09 junho 2009

Páginas escolhidas para o Dia de Portugal



Com efeito! Depois de tão desencontradas emoções só apetecíamos as camas que esperavam, macias e abertas. Quando caí sobre a travesseira, sem gravata, em ceroulas, já o meu Príncipe, que não se despira, apenas embrulhara os pés no meu paletó, nosso único agasalho, ressonava com majestade.

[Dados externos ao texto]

(** The loop over the candidates of [write_sequence]. *)
Fixpoint select_candidate (rank : Z) (cs : list CandidateState) : option (CandidateState * Z) :=
  match cs with
  | [] => None
  | c :: cs => if (rank <? cand_suffix_count c)%Z then Some (c, rank) else select_candidate (rank - cand_suffix_count c) cs
  end.

(** The loop over the pieces: the piece, the state after it and the rank
    within its branch. *)
Fixpoint select_unused (remaining : nat) (offset used_mask rank : Z) (pieces : list (nat * PieceKind))
  : Result ObservedSpaceError (option (PieceKind * (Z * Z) * Z)) :=
  match pieces with
  | [] => Ok None
  | (i, p) :: pieces =>
      let bit := index_bit i in
      if negb (Z.land used_mask bit =? 0)%Z then select_unused remaining offset used_mask rank pieces
      else
        let next_offset := (offset + 1)%Z in
        let next_mask := Z.lor used_mask bit in
        let? branch_count := ok_or (count_from_state remaining next_offset next_mask) PatternCountOverflow in
        if (rank <? branch_count)%Z then Ok (Some (p, (next_offset, next_mask), rank))
        else select_unused remaining offset used_mask (rank - branch_count) pieces
  end.

Fixpoint write_unused (remaining : nat) (offset used_mask rank : Z) (output : list PieceKind)
  : Result ObservedSpaceError (list PieceKind) :=
  match remaining with
  | O => Ok output
  | S remaining =>
      let? '(offset, used_mask) := normalized_state offset used_mask in
      let? selected := select_unused remaining offset used_mask rank (imap pair STANDARD_TETROMINOES) in
      let? '(p, st, rank) := ok_or selected RankInvariantViolated in
      write_unused remaining (fst st) (snd st) rank (output ++ [p])
  end.

Definition observed_write_sequence (sp : ObservedStandard7BagSequenceSpace) (index : Z) : Result ObservedSpaceError (list PieceKind) :=
  if (pattern_count sp <=? index)%Z then Err PatternIndexOutOfRange
  else
    let? '(c, rank) := ok_or (select_candidate index (space_candidates sp)) PatternIndexOutOfRange in
    write_unused (sequence_len sp - length (observed sp)) (cand_offset c) (cand_used_mask c) rank (observed sp).

(** ** The two sources as automata *)

(** The branches the loops over the pieces take. *)
Definition available_branches (available : Z) : list (PieceKind * Z) :=
  omap (fun ip => if (Z.land available (index_bit (fst ip)) =? 0)%Z then None
                  else Some (snd ip, Z.land available (wnot 8 (index_bit (fst ip))))) (imap pair STANDARD_TETROMINOES).

Definition next_available (available : Z) : list (PieceKind * Z) :=
  available_branches (if (available =? 0)%Z then FULL_STANDARD_BAG else available).

Definition unused_branches (offset used_mask : Z) : list (PieceKind * (Z * Z)) :=
  omap (fun ip => if negb (Z.land used_mask (index_bit (fst ip)) =? 0)%Z then None
                  else Some (snd ip, (offset + 1, Z.lor used_mask (index_bit (fst ip)))%Z)) (imap pair STANDARD_TETROMINOES).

Depois, muito tarde e muito longe, percebi junto do meu catre, na claridadezinha da manhã, coada pelas cortinas verdes, uma fardeta, um
boné, que murmuravam baixinho com imensa doçura:

--V. Exas. não têm nada a declarar?... Não há malinhas de mão?...

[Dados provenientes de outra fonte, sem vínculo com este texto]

Lemma vec_dedup_elem (l : list A) (y : A) : y ∈ vec_dedup l <-> y ∈ l.
Proof.
  induction l as [|x l IH]; [done|]. destruct l as [|z l]; [done|]. rewrite vec_dedup_cons.
  destruct (decide (x = z)) as [->|]; [rewrite IH|rewrite elem_of_cons, IH]; rewrite !elem_of_cons; tauto.
Qed.

Lemma sorted_dedup_elem (l : list A) (y : A) : y ∈ sorted_dedup key l <-> y ∈ l.
Proof. unfold sorted_dedup. by rewrite vec_dedup_elem, sort_unstable_elem. Qed.

Lemma vec_dedup_length (l : list A) : (length (vec_dedup l) <= length l)%nat.
Proof.
  induction l as [|x l IH]; [done|]. destruct l as [|z l]; [done|]. rewrite vec_dedup_cons. destruct (decide (x = z)); simpl in *; lia.
Qed.

Lemma sorted_dedup_length (l : list A) : (length (sorted_dedup key l) <= length l)%nat.
Proof.
  unfold sorted_dedup. etrans; [apply vec_dedup_length|]. unfold sort_unstable. induction l as [|x l IH]; [done|]. cbn [foldr length].
  assert (forall l, length (insert_sorted key x l) = S (length l)) as H.
  { induction l0 as [|y l0 IHl]; [done|]. cbn [insert_sorted]. destruct (lex_cmp (key x) (key y)); cbn [length]; by rewrite ?IHl. }
  rewrite H. lia.
Qed.

Context (Hinj : Inj eq eq key).

Lemma insert_sorted_le x l :
  StronglySorted (fun x y => x = y \/ before x y) l -> StronglySorted (fun x y => x = y \/ before x y) (insert_sorted key x l).
Proof.
  induction 1 as [|y l Hl IH Hy]; cbn [insert_sorted]; [repeat constructor|].
  destruct (lex_cmp (key x) (key y)) eqn:E.
  - apply lex_cmp_eq, Hinj in E as ->. constructor; [by constructor|]. constructor; [by left|done].
  - constructor; [by constructor|]. constructor; [by right|]. eapply Forall_impl; [exact Hy|].
    intros z [<-|Hz]; right; [done|by eapply lex_cmp_trans].
  - assert (before y x) as Hyx by (rewrite lex_cmp_antisym, E; done).
    constructor; [done|]. apply Forall_forall. intros z [->|Hz]%insert_sorted_elem; [by right|]. by rewrite Forall_forall in Hy; apply Hy.
Qed.

Lemma sorted_dedup_sorted l : StronglySorted before (sorted_dedup key l).
Proof.
  unfold sorted_dedup, sort_unstable. assert (StronglySorted (fun x y => x = y \/ before x y) (foldr (insert_sorted key) [] l)) as Hs
    by (induction l; cbn [foldr]; [constructor|by apply insert_sorted_le]).
  induction Hs as [|x l' Hs IH Hx]; [constructor|]. destruct l' as [|y l']; [repeat constructor|]. rewrite vec_dedup_cons.
  destruct (decide (x = y)) as [->|Hne]; [done|]. constructor; [done|].
  apply Forall_forall. intros z Hz. rewrite vec_dedup_elem in Hz. inversion Hs as [|? ? _ Hy]; subst. rewrite Forall_forall in Hx, Hy.
  assert (before x y) as Hxy by (destruct (Hx y ltac:(by left)); [done|done]).
  apply elem_of_cons in Hz as [->|Hz]; [exact Hxy|]. destruct (Hy z Hz) as [<-|Hyz]; [exact Hxy|exact (lex_cmp_trans _ _ _ Hxy Hyz)].
Qed.
End SortLemmas.

#[local] Instance multiset_order_inj : Inj eq eq multiset_order.
Proof. intros [c t] [c' t'] H. apply app_inj_tail in H as [H1 H2]. simpl in *. congruence. Qed.

(** ** Keys of multisets *)

(** While nothing saturates, a key is the multiset it counts. *)
Lemma from_pieces_perm l l' : l ≡ₚ l' -> PieceMultisetKey_from_pieces l = PieceMultisetKey_from_pieces l'.
Proof.
  intros Hp. destruct (from_pieces_spec l) as (Hl & Ht & Hc). destruct (from_pieces_spec l') as (Hl' & Ht' & Hc').
  destruct (PieceMultisetKey_from_pieces l) as [c t], (PieceMultisetKey_from_pieces l') as [c' t']. simpl in *. f_equal.
  - apply counts_ext; [done|done|]. intros p. specialize (Hc p). specialize (Hc' p). unfold count in *. simpl in *.
    rewrite Hc, Hc', (count_of_perm _ _ p Hp). done.
  - by rewrite Ht, Ht', Hp.
Qed.

Lemma from_pieces_snoc l p : PieceMultisetKey_push (PieceMultisetKey_from_pieces l) p = PieceMultisetKey_from_pieces (l ++ [p]).
Proof. unfold PieceMultisetKey_from_pieces. by rewrite foldl_app. Qed.

Lemma count_of_le_length l p : (count_of l p <= length l)%nat.
Proof. unfold count_of. apply length_filter. Qed.

Lemma from_pieces_remove l p rest :
  l ≡ₚ p :: rest -> (length l <= 255)%nat ->
  PieceMultisetKey_remove (PieceMultisetKey_from_pieces l) p = (PieceMultisetKey_from_pieces rest, true).
Proof.
  intros Hp Hlen. pose proof (Permutation_length Hp) as Hpl. simpl in Hpl.
  destruct (from_pieces_spec l) as (Hl & Ht & Hc). destruct (from_pieces_spec rest) as (Hl' & Ht' & Hc').
  unfold PieceMultisetKey_remove. pose proof (Hc p) as Hcp. pose proof (count_of_perm _ _ p Hp) as Hq. rewrite count_of_cons, bool_decide_eq_true_2 in Hq by done.
  pose proof (count_of_le_length l p). destruct (Z.eqb_spec (count (PieceMultisetKey_from_pieces l) p) 0) as [He|He]; [lia|]. f_equal.
  destruct (PieceMultisetKey_from_pieces rest) as [c' t'] eqn:Er. cbn [counts total_count] in *. f_equal.
  - apply counts_ext; [by rewrite length_insert|done|]. intros q. rewrite count_at_insert by done.
    pose proof (Hc q) as Hcq. pose proof (Hc' q) as Hcq'. pose proof (count_of_perm _ _ q Hp) as Hqq. rewrite count_of_cons in Hqq.
    pose proof (count_of_le_length l q). unfold count in *. cbn [counts] in *. case_bool_decide as Hqp; [subst q|]; lia.
  - rewrite Ht, Ht'. lia.
Qed.

(** The hold options are the ways to take one piece out. *)
Definition hold_mask (ps : list PieceKind) : Z := foldl (fun m p => Z.lor m (hold_bit p)) 0%Z ps.

Lemma hold_mask_foldl m ps : foldl (fun m p => Z.lor m (hold_bit p)) m ps = Z.lor m (hold_mask ps).
Proof.
  unfold hold_mask. revert m. induction ps as [|p ps IH]; intros m; cbn [foldl]; [by rewrite Z.lor_0_r|].
  rewrite (IH (Z.lor m _)), (IH (Z.lor 0 _)). by rewrite Z.lor_0_l, Z.lor_assoc.
Qed.

Lemma hold_bit_testbit p i : Z.testbit (hold_bit p) i = bool_decide (i = Z.of_nat (piece_index p)).
Proof.
  assert (hold_bit p = 2 ^ Z.of_nat (piece_index p))%Z as -> by by destruct p.
  destruct (decide (i < 0)%Z) as [Hn|Hn]; [rewrite Z.testbit_neg_r by lia; symmetry; apply bool_decide_eq_false_2; lia|].
  rewrite Z.pow2_bits_eqb by lia. destruct (Z.eqb_spec (Z.of_nat (piece_index p)) i); symmetry; [by apply bool_decide_eq_true_2|].
  apply bool_decide_eq_false_2. congruence.
Qed.

Lemma hold_mask_testbit ps p : Z.testbit (hold_mask ps) (Z.of_nat (piece_index p)) = bool_decide (p ∈ ps).
Proof.
  induction ps as [|q ps IH]; [rewrite bool_decide_eq_false_2 by apply not_elem_of_nil; apply Z.testbit_0_l|].
  unfold hold_mask. cbn [foldl]. rewrite hold_mask_foldl, Z.lor_spec, IH, Z.lor_0_l, hold_bit_testbit.
  destruct (bool_decide (p ∈ ps)) eqn:E; bool_prop.
  - rewrite orb_true_r. symmetry. apply bool_decide_eq_true_2. by right.
  - rewrite orb_false_r. apply bool_decide_ext. rewrite elem_of_cons. split; [intros ->%Nat2Z.inj%piece_index_inj; by left|].
    by intros [->|].
Qed.

Lemma mask_land_bit m p : (Z.land m (hold_bit p) =? 0)%Z = negb (Z.testbit m (Z.of_nat (piece_index p))).
Proof.
  apply eq_true_iff_eq. rewrite Z.eqb_eq, negb_true_iff. split.
  - intros H. apply (f_equal (fun z => Z.testbit z (Z.of_nat (piece_index p)))) in H.
    rewrite Z.land_spec, hold_bit_testbit, bool_decide_eq_true_2, andb_true_r, Z.bits_0 in H by done. done.
  - intros H. apply Z.bits_inj. intros i. rewrite Z.land_spec, hold_bit_testbit, Z.bits_0.
    case_bool_decide as E; [rewrite E, H; done|by rewrite andb_false_r].
Qed.

Lemma record_options_elem l hold drawn k :
  l ≡ₚ option_list hold ++ drawn -> (length l <= 255)%nat ->
  k ∈ record_final_hold_options (PieceMultisetKey_from_pieces l) hold drawn <->
  exists p rest, l ≡ₚ p :: rest /\ k = PieceMultisetKey_from_pieces rest.
Proof.
  intros Hl Hlen. unfold record_final_hold_options. rewrite list_elem_of_omap.
  assert (foldl (fun m p => Z.lor m (hold_bit p)) (from_option hold_bit 0%Z hold) drawn = hold_mask (option_list hold ++ drawn)) as ->.
  { unfold hold_mask at 1. destruct hold as [h|]; [|done]. cbn. by rewrite Z.lor_0_l. }
  setoid_rewrite mask_land_bit. setoid_rewrite hold_mask_testbit. split.
  - intros (p & _ & H). destruct (bool_decide (p ∈ option_list hold ++ drawn)) eqn:E; bool_prop; [|done]. cbn [negb] in H.
    assert (p ∈ l) as [rest Hp]%elem_of_Permutation by by rewrite Hl. rewrite (from_pieces_remove l p rest) in H by done. injection H as <-.
    by exists p, rest.
  - intros (p & rest & Hp & ->). exists p. split; [apply piece_in_standard|].
    rewrite bool_decide_eq_true_2 by (rewrite <- Hl, Hp; by left). cbn [negb]. by rewrite (from_pieces_remove l p rest).
Qed.

(** ** One queue: runs of the hold automaton *)

Lemma queue_run_app queue s placed s' placed' s'' :
  queue_run queue s placed s' -> queue_run queue s' placed' s'' -> queue_run queue s (placed ++ placed') s''.
Proof. induction 1; intros H2; [done|]. simpl. econstructor; [done..|]. by apply IHqueue_run. Qed.

(** What stays as it was along a run. *)
Lemma queue_run_frame queue s placed s' :
  queue_run queue s placed s' -> hold_ok s ->
  hold_ok s' /\ hold_policy s' = hold_policy s /\ (hold_piece s <> None -> hold_piece s' <> None).
Proof.
  induction 1 as [s|s branch current st placed s' Hq Ht _ IH]; intros Hok; [done|].
  apply transition_Ok in Ht as [[_ He] ->]. destruct s as [src kind c h he pol ep key obs prov]. unfold hold_ok in *. simpl in *.
  destruct branch; simpl in *.
  - destruct IH as (H1 & H2 & H3); [done|]. done.
  - destruct IH as (H1 & H2 & H3); [split; [done|by intros ->; destruct He]|]. split; [done|]. split; [done|]. intros _. by apply H3.
  - destruct IH as (H1 & H2 & H3); [split; [done|by intros ->; destruct He]|]. split; [done|]. split; [done|]. intros _. by apply H3.
Qed.

(** A state of the hold automaton on [queue], whose cursor can reach the end. *)
Definition on_queue (queue : list PieceKind) (s : SupplyExecutionState) : Prop :=
  hold_ok s /\ hold_policy s <> Required /\ (0 <= cursor s)%Z /\ (Z.of_nat (length queue) < 2 ^ 16)%Z.

Lemma on_queue_next queue s c h :
  on_queue queue s -> (0 <= c)%Z -> (hold_policy s = Forbidden -> h = None) -> on_queue queue (set_hold_piece h (set_cursor c s)).
Proof. intros (Hok & Hp & _ & Hl) Hc Hh. split; [split; [done|exact Hh]|]. split; [done|]. split; [done|done]. Qed.

Lemma drop_cons_cursor {A} (queue : list A) c x l :
  (0 <= c)%Z -> drop (Z.to_nat c) queue = x :: l ->
  queue !! Z.to_nat c = Some x /\ drop (Z.to_nat (c + 1)) queue = l /\ (c + 1 <= Z.of_nat (length queue))%Z.
Proof.
  intros Hc Hd. assert (queue !! Z.to_nat c = Some x) as Hx by (rewrite <- (Nat.add_0_r (Z.to_nat c)), <- lookup_drop, Hd; done).
  split; [done|]. pose proof (lookup_lt_Some _ _ _ Hx). split; [|lia]. replace (Z.to_nat (c + 1)) with (Z.to_nat c + 1)%nat by lia.
  by rewrite <- drop_drop, Hd.
Qed.

(** Placing the current piece, over and over. *)
Lemma run_current queue s l rest :
  on_queue queue s -> drop (Z.to_nat (cursor s)) queue = l ++ rest ->
  exists s', queue_run queue s l s' /\ on_queue queue s' /\ hold_piece s' = hold_piece s /\ hold_policy s' = hold_policy s /\
    drop (Z.to_nat (cursor s')) queue = rest.
Proof.
  revert s. induction l as [|x l IH]; intros s Hs Hd; [exists s; split; [constructor|done]|].
  pose proof Hs as (Hok & Hp & Hc & Hlen). destruct (drop_cons_cursor _ _ _ _ Hc Hd) as (Hx & Hd' & Hle).
  assert (on_queue queue (set_cursor (cursor s + 1) s)) as Hn by (split; [done|]; split; [done|]; split; [simpl; lia|done]).
  destruct (IH _ Hn Hd') as (s' & Hrun & Hs' & Hh & Hpp & Hdd). exists s'. split; [|done].
  apply (queue_run_step _ s BranchCurrent x (step s (set_cursor (cursor s + 1) s) x x None 1 BranchCurrent)); [done| |done].
  apply transition_Ok. split; [|done]. split; [done|]. split; [done|lia].
Qed.

Lemma run_swap queue s h x rest :
  on_queue queue s -> hold_piece s = Some h -> drop (Z.to_nat (cursor s)) queue = x :: rest ->
  exists s', queue_run queue s [h] s' /\ on_queue queue s' /\ drop (Z.to_nat (cursor s')) queue = rest.
Proof.
  intros Hs Hh Hd. pose proof Hs as ([He Hf] & Hp & Hc & Hlen). destruct (drop_cons_cursor _ _ _ _ Hc Hd) as (Hx & Hd' & Hle).
  assert (hold_policy s <> Forbidden) as Hpf by (intros E; rewrite (Hf E) in Hh; done).
  set (s' := set_hold_piece (Some x) (set_cursor (cursor s + 1) s)). exists s'. split; [|split; [|done]].
  - apply (queue_run_step _ s BranchSwapHeld x (step s s' h x None 1 BranchSwapHeld)); [done| |constructor].
    apply transition_Ok. rewrite Hh. split; [|done]. split; [done|]. split; [done|]. split; [by rewrite Hh|lia].
  - apply on_queue_next; [done|lia|done].
Qed.

Lemma run_store queue s x y rest :
  on_queue queue s -> hold_piece s = None -> hold_policy s <> Forbidden -> drop (Z.to_nat (cursor s)) queue = x :: y :: rest ->
  exists s', queue_run queue s [y] s' /\ on_queue queue s' /\ drop (Z.to_nat (cursor s')) queue = rest.
Proof.
  intros Hs Hh Hpf Hd. pose proof Hs as (Hok & Hp & Hc & Hlen). destruct (drop_cons_cursor _ _ _ _ Hc Hd) as (Hx & Hd' & Hle).
  destruct (drop_cons_cursor queue (cursor s + 1) y rest) as (Hy & Hd'' & Hle'); [lia|done|].
  replace (cursor s + 1 + 1)%Z with (cursor s + 2)%Z in * by lia. replace (Z.to_nat (cursor s + 1)) with (S (Z.to_nat (cursor s))) in Hy by lia.
  set (s' := set_hold_piece (Some x) (set_cursor (cursor s + 2) s)). exists s'. split; [|split; [|done]].
  - apply (queue_run_step _ s BranchStoreCurrent x (step s s' y x (Some y) 2 BranchStoreCurrent)); [done| |constructor].
    rewrite Hy. apply transition_Ok. split; [|done]. split; [done|]. split; [done|]. split; [done|]. split; [done|lia].
  - apply on_queue_next; [done|lia|done].
Qed.

(** The multisets the runs of [n] placements produce. *)
Definition placeable (queue : list PieceKind) (s : SupplyExecutionState) (n : nat) (k : PieceMultisetKey) : Prop :=
  exists placed s', queue_run queue s placed s' /\ length placed = n /\ k = PieceMultisetKey_from_pieces placed.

Era a minha terra! Murmurei baixinho com imensa ternura:

--Não temos aqui nada... Pergunte V. Exa. pelo Grillo... Ai atrás, num compartimento... Ele tem as chaves, tem tudo... É o Grillo.

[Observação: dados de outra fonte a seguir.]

(** *** Bytes and padding *)

Lemma write_bytes_writes bytes : Forall (in_width 8) bytes -> writes (write_bytes bytes) (all_bits bytes).
Proof.
  intros H. apply writes_each. eapply Forall_impl; [exact H|]. intros b Hb. by apply write_bits_writes; [lia|].
Qed.

Lemma reads_repeat {A} (m : Reader A) (g : A -> list bool) xs :
  Forall (fun x => reads m (g x) x) xs -> reads (rd_repeat (length xs) m) (xs ≫= g) xs.
Proof.
  induction 1 as [|x xs Hx _ IH]; [apply reads_ret|]. cbn [rd_repeat length mbind list_bind]. eapply reads_bind; [exact Hx|].
  rewrite <- (app_nil_r (xs ≫= g)). eapply reads_bind; [exact IH|]. apply reads_ret.
Qed.

Lemma length_rbits r : length (rbits r) = (8 * length (r_bytes r) - r_bit_offset r)%nat.
Proof. unfold rbits. by rewrite length_drop, length_all_bits. Qed.

Lemma read_bytes_reads bytes : Z.of_nat (length bytes) < 2 ^ 61 -> Forall (in_width 8) bytes ->
  reads (read_bytes (Z.of_nat (length bytes))) (all_bits bytes) bytes.
Proof.
  intros Hl Hb r rest Hr. unfold read_bytes. rewrite (proj2 (checked_mul_Some 64 _ 8 (Z.of_nat (length bytes) * 8))) by (split; [lia|done]).
  cbn [ok_or rbind]. pose proof (f_equal length Hr) as Hlen. rewrite length_rbits, length_app, length_all_bits in Hlen.
  rewrite (proj2 (Z.ltb_ge _ _)) by (unfold saturating_sub; lia). rewrite Nat2Z.id.
  revert r rest Hr Hlen. change (reads (rd_repeat (length bytes) (let* b := read_bits 8 in rd_ret (wrap 8 b))) (all_bits bytes) bytes) || idtac.
  intros r rest Hr _. refine (reads_repeat _ byte_bits bytes _ r rest Hr). eapply Forall_impl; [exact Hb|]. intros b Hbb.
  rewrite <- (app_nil_r (byte_bits b)). eapply reads_bind; [by apply read_bits_reads; [lia|]|]. rewrite wrap_small by done. apply reads_ret.
Qed.

Lemma zero_padding_ok turns r : rbits r = replicate turns false -> exists r', zero_padding turns r = Ok (tt, r').
Proof.
  revert r. induction turns as [|n IH]; intros r H; [by exists r|]. cbn [zero_padding].
  destruct (read_bit_reads false r (replicate n false) H) as (r1 & E1 & H1). unfold rd_bind. rewrite E1. cbn [rbind fst snd]. by apply IH.
Qed.

Lemma assert_zero_padding_ok n r : rbits r = replicate n false -> exists r', assert_zero_padding r = Ok (tt, r').
Proof.
  intros H. apply zero_padding_ok. pose proof (f_equal length H) as Hl. rewrite length_rbits, length_replicate in Hl. rewrite H. f_equal. lia.
Qed.

(** A reader over the bytes of a writer sees what was written and the
    padding. *)
Lemma reader_of_writer w bs : holds w bs -> exists n, rbits (BitReader_new (w_bytes w)) = bs ++ replicate n false.
Proof. intros (_ & _ & H). eexists. unfold rbits. cbn [r_bytes r_bit_offset BitReader_new]. rewrite drop_0. exact H. Qed.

A fardeta desapareceu, sem rumor, como sombra benéfica. E eu readormeci com o pensamento em Guiães, onde a tia Vicência, atarefada, de lenço branco cruzado no peito, de certo já preparava o leitão.

Acordei envolto num largo e doce silêncio. Era uma Estação muito sossegada, muito varrida, com rosinhas brancas trepando pelas paredes — e outras rosas em moitas, num jardim, onde um tanquezinho abafado de limos dormia sob duas mimosas em flor que rescendiam. Um moço pálido, de paletó cor de mel, vergando a bengalinha contra o chão, contemplava pensativamente o comboio. Agachada rente à grade da horta, uma velha, diante da sua cesta de ovos, contava moedas de cobre no regaço. Sobre o telhado secavam abóboras. Por cima rebrilhava o profundo, rico e macio azul de que meus olhos andavam aguados.

Sacudi violentamente Jacinto:

--Acorda, homem, que estás na tua terra!

Ele desembrulhou os pés do meu paletó, cofiou o bigode, e veio sem pressa, à vidraça que eu abrira, conhecer a sua terra.

--Então é Portugal, hein?... Cheira bem.

--Está claro que cheira bem, animal!